Воля

"Но бывают минуты, когда любовь так измучивает человека, что, окончательно выбившись из сил, он понимает: тонкий механизм приводит в движение не река, а струйка воды. (...) " (А.Мердок, "Человек случайностей")


                *   *   *


Нет, она не была одной из тех одиноких старушек, что в чёрных пальто неуверенно выходят во двор при первом весеннем солнышке, погреться…
Конечно, на ней тоже надето чёрное пальто, но смотрелась она и в нём как-то по-особому, с некоторым ретро-шиком; шею всегда окутывала неярких оттенков батиковая шаль – по всей видимости, авторской работы. Да и не в этом, конечно, дело. Совсем не в этом.
Она любила смотреть на небо, на облака, на нежную первую травку, на любимую мопсиху Дуню.
И, когда присаживаясь на скамейку, непроизвольно доставала из кармана «Беломорину» , великовозрастный внук, если в это время оказывался рядом со своим автомобилем и замечал сие действо, укоризненно кричал: «Бабушка!..»
 
Она никак не реагировала, и вовсе не потому, что равнодушно относилась к предостережениям внука, просто самого разминания пальцами «Беломорины» ей было вполне достаточно, и она прятала её обратно в карман.

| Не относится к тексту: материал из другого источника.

(* ===== verification/Identity.v ===== *)
(** Identities: [identity.rs] (hex codec, Ed25519 key pair, fingerprint), [validate_uid] of
    [lib.rs], and the key parser shared by [relay.rs], [round_driver.rs] and [round_engine.rs]. *)

From S2P Require Import Prelude Crypto.

(** ** Hex codec *)

Definition hex_digit (d : Z) : Z := if d <? 10 then 48 + d else 87 + d.

(** [format!("{:02x}", b)] for every byte. *)
Fixpoint hex_encode_bytes (bs : bytes) : bytes :=
  match bs with
  | [] => []
  | b :: r => hex_digit (b / 16) :: hex_digit (b mod 16) :: hex_encode_bytes r
  end.

Definition hex_encode (bs : bytes) : string := bytes_string (hex_encode_bytes bs).

(** [char::to_digit(16)]. *)
Definition to_digit (c : Z) : option Z :=
  if byte_in 48 57 c then Some (c - 48)
  else if byte_in 97 102 c then Some (c - 87)
  else if byte_in 65 70 c then Some (c - 55)
  else None.

(** [u8::from_str_radix(s, 16)] on a two-character [s]: a leading plus sign is accepted. *)
Definition from_str_radix2 (c1 c2 : Z) : option Z :=
  if c1 =? 43 then to_digit c2
  else match to_digit c1, to_digit c2 with
       | Some h, Some l => Some (16 * h + l)
       | _, _ => None
       end.

Fixpoint hex_pairs (bs : bytes) : option bytes :=
  match bs with
  | [] => Some []
  | c1 :: c2 :: r =>
      match from_str_radix2 c1 c2, hex_pairs r with
      | Some b, Some bs' => Some (b :: bs')
      | _, _ => None
      end
  | [_] => None
  end.

Definition is_ascii (bs : bytes) : bool := forallb (fun b => b <? 128) bs.

Definition hex_decode (hex : string) : option bytes :=
  if negb (slen hex mod 2 =? 0) || negb (is_ascii (string_bytes hex)) then None
  else hex_pairs (string_bytes hex).

(** [<[u8; 32]>::try_from(bytes).ok()]. *)
Definition array32 (bs : bytes) : option bytes :=
  if bool_decide (length bs = 32%nat) then Some bs else None.

(** [bytes.chunks(4)]. *)
Fixpoint chunks4 (bs : bytes) : list bytes :=
  match bs with
  | a :: b :: c :: d :: r => [a; b; c; d] :: chunks4 r
  | [] => []
  | r => [r]
  end.

Fixpoint join_space (ls : list bytes) : bytes :=
  match ls with
  | [] => []
  | [l] => l
  | l :: r => l ++ 32 :: join_space r
  end.

Definition ascii_upper (b : Z) : Z := if byte_in 97 122 b then b - 32 else b.
Definition ascii_lower (b : Z) : Z := if byte_in 65 90 b then b + 32 else b.

Section Identity.
Context `{Crypto}.

Definition fingerprint_of_public_hex (public_hex : string) : string :=
  let hash := sha256_digest (string_bytes public_hex) in
  let hex := hex_encode_bytes hash in
  bytes_string (ascii_upper <$> join_space (take 8 (chunks4 hex))).

(** [struct Identity]; the secret stays in its hex form. *)
Record Identity := mkIdentity {
  uid : string;
  secret_hex : string;
  public_hex : string;
  created : Z;
}.

(** [seed] stands for the 32 bytes [OsRng] fills, [now] for the Unix time. *)
Definition generate (uid0 : string) (seed : bytes) (now : Z) : Identity :=
  {| uid := uid0; secret_hex := hex_encode seed;
     public_hex := hex_encode (ed_public seed); created := now |}.

Definition public_key (id : Identity) : option bytes :=
  bs ← hex_decode (public_hex id); arr ← array32 bs; ed_vk_from_bytes arr.

Definition signing_key (id : Identity) : option bytes :=
  bs ← hex_decode (secret_hex id); array32 bs.

Definition sign (id : Identity) (message : bytes) : option bytes :=
  sk ← signing_key id; Some (ed_sign sk message).

Definition fingerprint (id : Identity) : string := fingerprint_of_public_hex (public_hex id).

Definition public_hex_short (id : Identity) : string :=
  let h := string_bytes (public_hex id) in
  if (zlen h <? 8) || negb (is_ascii h) then public_hex id
  else bytes_string (take 8 h ++ [46; 46; 46] ++ drop (length h - 8) h).

(** [parse_verifying_key] of relay.rs, round_driver.rs and round_engine.rs. *)
Definition parse_verifying_key (key_hex : string) : option bytes :=
  bs ← hex_decode key_hex; arr ← array32 bs; ed_vk_from_bytes arr.

End Identity.

(** ** Peer uids *)

Definition is_ascii_alphanumeric (b : Z) : bool :=
  byte_in 48 57 b || byte_in 65 90 b || byte_in 97 122 b.

(** The other characters allowed: [. _ - @ : [ ]]. *)
Definition uid_punct (b : Z) : bool :=
  bool_decide (b ∈ [46; 95; 45; 64; 58; 91; 93]).

Definition validate_uid (uid : string) : bool :=
  negb (bool_decide (uid = EmptyString)) && (slen uid <=? 64) &&
  forallb (fun b => is_ascii_alphanumeric b || uid_punct b) (string_bytes uid).

(** ** Lemmas *)

Lemma to_digit_hex_digit d : 0 <= d < 16 -> to_digit (hex_digit d) = Some d.
Proof.
  intros. unfold hex_digit, to_digit, byte_in.
  destruct (d <? 10) eqn:E; breflect.
  - rewrite !(proj2 (Z.leb_le _ _)) by lia. simpl. f_equal. lia.
  - rewrite (proj2 (Z.leb_gt _ 57)) by lia. rewrite andb_false_r.
    rewrite !(proj2 (Z.leb_le _ _)) by lia. simpl. f_equal. lia.
Qed.

Lemma hex_digit_range d : 0 <= d < 16 -> 48 <= hex_digit d < 103 /\ hex_digit d <> 43.
Proof. unfold hex_digit. case_match; breflect; lia. Qed.

Lemma hex_byte b :
  is_byte b -> from_str_radix2 (hex_digit (b / 16)) (hex_digit (b mod 16)) = Some b.
Proof.
  unfold is_byte. intros Hb.
  assert (0 <= b / 16 < 16) by (split; [apply Z.div_pos|apply Z.div_lt_upper_bound]; lia).
  pose proof (Z.mod_pos_bound b 16 eq_refl).
  unfold from_str_radix2. rewrite (proj2 (Z.eqb_neq _ _)) by (by apply hex_digit_range).
  rewrite !to_digit_hex_digit by done. f_equal. symmetry. by apply Z.div_mod.
Qed.

Lemma hex_pairs_encode bs : bytes_ok bs -> hex_pairs (hex_encode_bytes bs) = Some bs.
Proof.
  induction 1 as [|b bs Hb Hbs IH]; [done|]. cbn [hex_encode_bytes hex_pairs].
  by rewrite hex_byte, IH.
Qed.

Lemma hex_encode_bytes_ascii bs :
  bytes_ok bs -> Forall (fun c => 48 <= c < 103) (hex_encode_bytes bs).
Proof.
  induction 1 as [|b bs Hb Hbs IH]; [constructor|]. unfold is_byte in Hb. simpl.
  assert (0 <= b / 16 < 16) by (split; [apply Z.div_pos|apply Z.div_lt_upper_bound]; lia).
  pose proof (Z.mod_pos_bound b 16 eq_refl).
  pose proof (hex_digit_range (b / 16)). pose proof (hex_digit_range (b mod 16)).
  repeat constructor; try lia; done.
Qed.

Lemma length_hex_encode_bytes bs : length (hex_encode_bytes bs) = (2 * length bs)%nat.
Proof. induction bs; simpl; lia. Qed.

Lemma hex_string_bytes bs : bytes_ok bs -> string_bytes (hex_encode bs) = hex_encode_bytes bs.
Proof.
  intros Hb. apply string_bytes_string.
  eapply Forall_impl; [by apply hex_encode_bytes_ascii|]. unfold is_byte. simpl. lia.
Qed.

Lemma to_digit_range c d : to_digit c = Some d -> 0 <= d < 16.
Proof. unfold to_digit, byte_in. intros E. repeat case_match; breflect; simplify_eq; lia. Qed.

Lemma hex_decode_bytes_ok s bs : hex_decode s = Some bs -> bytes_ok bs.
Proof.
  unfold hex_decode. destruct (_ || _); [done|]. generalize (string_bytes s). intros l.
  assert (Hn : forall n l bs, (length l <= n)%nat -> hex_pairs l = Some bs -> bytes_ok bs).
  { clear. induction n as [|n IH]; intros [|a [|b l]] bs Hl; cbn [length hex_pairs] in *; try lia; try done; try (intros [= <-]; constructor).
    destruct (from_str_radix2 a b) as [x|] eqn:E; [|done]. destruct (hex_pairs l) as [r|] eqn:Er; [|done]. intros [= <-].
    constructor; [|by apply (IH l); [lia|]]. unfold from_str_radix2, is_byte in *. destruct (a =? 43); [apply to_digit_range in E; lia|].
    destruct (to_digit a) as [h|] eqn:Ea; [|done]. destruct (to_digit b) as [d|] eqn:Ed; [|done]. injection E as <-.
    apply to_digit_range in Ea, Ed. lia. }
  by apply (Hn (length l)).
Qed.

Lemma hex_decode_encode bs : bytes_ok bs -> hex_decode (hex_encode bs) = Some bs.
Proof.
  intros Hb. unfold hex_decode. rewrite <-zlen_string_bytes, hex_string_bytes by done.
  assert (is_ascii (hex_encode_bytes bs) = true) as ->.
  { apply forallb_true_Forall. eapply Forall_impl; [by apply hex_encode_bytes_ascii|].
    intros c Hc. apply Z.ltb_lt. simpl in Hc. lia. }
  unfold zlen. rewrite length_hex_encode_bytes, Nat2Z.inj_mul, Z.mul_comm, Z_mod_mult.
  simpl. by apply hex_pairs_encode.
Qed.

Lemma hex_encode_inj a b : bytes_ok a -> bytes_ok b -> hex_encode a = hex_encode b -> a = b.
Proof.
  intros Ha Hb E. apply (f_equal hex_decode) in E. rewrite !hex_decode_encode in E by done. congruence.
Qed.

Lemma array32_Some bs a : array32 bs = Some a <-> a = bs /\ length bs = 32%nat.
Proof. unfold array32. case_bool_decide; naive_solver. Qed.

Lemma generate_keys `{Crypto, !EdLaws} u seed now :
  length seed = 32%nat -> bytes_ok seed ->
  signing_key (generate u seed now) = Some seed /\
  public_key (generate u seed now) = Some (ed_public seed) /\
  parse_verifying_key (public_hex (generate u seed now)) = Some (ed_public seed).
Proof.
  intros Hl Hok. unfold signing_key, public_key, parse_verifying_key, generate, public_hex, secret_hex.
  rewrite !hex_decode_encode by (done || apply ed_public_bytes_ok).
  simpl. unfold array32. rewrite !bool_decide_eq_true_2 by (done || apply ed_public_length).
  simpl. rewrite ed_public_parses. done.
Qed.

Lemma validate_uid_spec u :
  validate_uid u = true <->
  u <> EmptyString /\ slen u <= 64 /\
  Forall (fun b => is_ascii_alphanumeric b = true \/ uid_punct b = true) (string_bytes u).
Proof.
  unfold validate_uid.
  rewrite !andb_true_iff, negb_true_iff, bool_decide_eq_false, Z.leb_le, forallb_true_Forall.
  assert (HF : forall bs, Forall (fun b => is_ascii_alphanumeric b || uid_punct b = true) bs <->
    Forall (fun b => is_ascii_alphanumeric b = true \/ uid_punct b = true) bs).
  { intros bs. apply Forall_iff. intros b. apply orb_true_iff. }
  rewrite HF. tauto.
Qed.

Неизменно её сопровождала мопсиха Дуня, солидно сидела рядом.
А раньше… - и беготня за мячиком, и игривые приседания, и обнюхивания-знакомства с другими собаками – всё это было.

Время, время сказалось на них – и на хозяйке, и на собаке. Время не тронуло только живых, в белую голубизну глаз хозяйки. Хотя… сколько ей – за семьдесят, восемьдесят, а может, и все сто, но при таком внимательном повороте зрачков, в припухлости стареньких щёк и век проглядывало то, ещё детское, лицо. И заподозрить её в старческой деградации или иных хворях пожилых людей было никак невозможно.

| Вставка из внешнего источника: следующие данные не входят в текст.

(* ===== verification/RoundNetwork.v ===== *)
(** [dcnet/round_network.rs]: the share collector of one round, the construction of a
    participant's share from its edge keys, the checksummed message frame, share signatures and
    the monotonic round tracker.

    An [Instant] is a number of nanoseconds and [now] an argument of what reads the clock. A
    [HashSet] is a [gset], a [HashMap] a [gmap]; iteration goes through [elements] and
    [map_to_list], and no theorem depends on that order. *)

From S2P Require Import Prelude Crypto Identity Wire Float64 Dcnet.

Definition DEFAULT_PAYLOAD_LEN : Z := 1024.
Definition MAX_ROUND_DEADLINE_SECS : Z := 30.

Definition SHARE_SIG_DOMAIN : bytes := string_bytes "chrono-dcnet-share-v1".

(** [Duration::from_secs] in nanoseconds. *)
Definition from_secs (n : Z) : Z := n * 10 ^ 9.

(** [dst[off..off + src.len()].copy_from_slice(src)] within bounds. *)
Definition slice_write (dst : bytes) (off : nat) (src : bytes) : bytes :=
  take off dst ++ src ++ drop (off + length src) dst.

(** ** Collecting the shares of one round *)

Module RoundCollector.

Record t := mk {
  channel : string;
  round_id : Z;
  participants : gset string;
  shares_received : gmap string bytes;
  deadline : Z;
  payload_len : Z;
  my_message : option bytes;
  my_share_submitted : bool;
}.
Lemma message_share_goes_last_witness :
  pending_round_id d2 = Some 1 /\
  exists c c' mine sig, collectors d2 !! 1 = Some c /\
    RoundCollector.submit_share c "bob" [0; 0; 0; 0] = (c', Ok tt) /\ my_share d2 = Some (mine, sig) /\
    (forall v, v ∈ RoundCollector.participants c -> v <> "alice" ->
       is_Some (RoundCollector.shares_received c' !! v)) /\
    outgoing step2.2 = to_others "alice" (elements (RoundCollector.participants c))
                         (DcRoundShare "#a" 1 "alice" mine sig).
Proof.
  apply (message_share_goes_last (H := toy_crypto) 0 d2 "#a" 1 "bob" [0; 0; 0; 0] []
    {| my_uid := "alice"; ctx_signing_key := []; edge_keys := ∅; known_keys := ∅ |} step2.1 step2.2).
  - vm_compute. reflexivity.
  - vm_compute. discriminate.
Defined.

(** Bob, pending in round 1, hears of Alice's round 1. *)
Definition d3 : RoundDriver :=
  mk (RoundTracker.set_round (RoundTracker.new 0) 1) (Some [104; 105]) (Some 1) 0
     {[ 1 := RoundCollector.new 0 "#a" 1 ps 30 48 ]} ∅ (Some ([], [])) false [] None.

Definition step3 : RoundDriver * RoundAction :=
  @on_round_start toy_crypto 0 d3 "#a" 1 "alice" ps 30 48 (ctx "bob").

Lemma conflict_tie_break_witness :
  pending_round_id step3.1 = None /\ my_share step3.1 = None /\
  pending_message step3.1 = Some [104; 105] /\ retry_after_peer step3.1 = Some 1 /\
  extracted step3.2 = [] /\
  forall v m, (v, m) ∈ outgoing step3.2 ->
    v <> "bob" /\ exists share, m = DcRoundShare "#a" 1 "bob" share
      (@sign_share toy_crypto (sk "bob") "#a" 1 share) /\
      @compute_xor_share_secure toy_crypto 1 "bob" ps None 48 (keys "bob") = Some share.
Proof.
  destruct (conflict_tie_break (H := toy_crypto) 0 d3 "#a" 1 "alice" ps 30 48 (ctx "bob") step3.1 step3.2)
    as [Hlose _]; [reflexivity|vm_compute; split; done|lia|done|apply surjective_pairing|].
  apply Hlose. reflexivity.
Defined.

Lemma in_time (arr : list (Z * string)) :
  forallb (fun a => a.1 <? from_secs CHANNEL_ROUND_DEADLINE_SECS) arr = true ->
  forall now u, (now, u) ∈ arr -> now < 0 + from_secs CHANNEL_ROUND_DEADLINE_SECS.
Proof.
  intros HF now u Hin. apply forallb_true_Forall in HF. rewrite Forall_forall in HF.
  apply HF in Hin. simpl in Hin. breflect. lia.
Qed.

Lemma mesh_round_participant_witness :
  let share := @mesh_share toy_crypto keys ps "bob" "hi" 1 CHANNEL_PAYLOAD_LEN in
  let sig := @mesh_sig toy_crypto keys sk ps "bob" "hi" "#a" 1 CHANNEL_PAYLOAD_LEN in
  (forall u, u ∈ ps -> @compute_xor_share_secure toy_crypto 1 u ps
     (if bool_decide (u = "bob") then Some (string_bytes "hi") else None) CHANNEL_PAYLOAD_LEN (keys u) =
     Some (share u)) /\
  exists d1 d2,
    @handle toy_crypto 0 (new 0) (DcRoundStart "#a" 1 "bob" ps CHANNEL_ROUND_DEADLINE_SECS CHANNEL_PAYLOAD_LEN)
      (ctx "carol") =
      (d1, {| extracted := []; outgoing := to_others "carol" ps (DcRoundShare "#a" 1 "carol" (share "carol") (sig "carol")) |}) /\
    @handles toy_crypto (ctx "carol") d1 (share_event "#a" 1 share sig <$> [(5, "bob"); (7, "alice")]) =
      (d2, replicate 1 no_action ++ [{| extracted := [mkExtracted "#a" "hi" 1]; outgoing := [] |}]) /\
    collectors d2 = ∅.
Proof.
  apply (mesh_round_participant (H := toy_crypto) keys sk ps "bob" "carol" "hi" "#a" 1 0 (new 0) (ctx "carol")
    [(5, "bob"); (7, "alice")] ps_nodup keys_agree);
    [right; left|right; right; left|done|reflexivity|vm_compute; done|apply ctx_honest|apply new_idle
    |apply Permutation_swap|apply in_time; reflexivity].
Defined.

Сегодня все скамеечки уже заняты – парочками, мамашами с ребятишками, двумя азартно беседующими подругами. Свободное место оставалось только рядом с «моей старушкой в чёрном». Надобно сказать, что пальто у меня тоже чёрное, только шитое по самой последней моде, щегольское. И я присела с краю.

Весной я тоже люблю посидеть на скамеечке, вдохнуть новый воздух и синь неба, погреться на солнышке… И мой Джек бегал вокруг, опьянённый новыми запахами – радовался и любил мир чистой собачьей любовью.
 
Она нагнулась, протянула руку к подбежавшему Джеку.
- Как зовут? – повернула ко мне лицо в улыбке.
Голос её был низковат, но чувствовалось, что он не закоснел в одной модуляции, а имеет ещё и другие оттенки…
- Джек! – улыбнулась я.
Джек в это время пытался принюхаться к престарелой мопсихе, но получил такой равнодушный отпор, что тотчас потерял интерес.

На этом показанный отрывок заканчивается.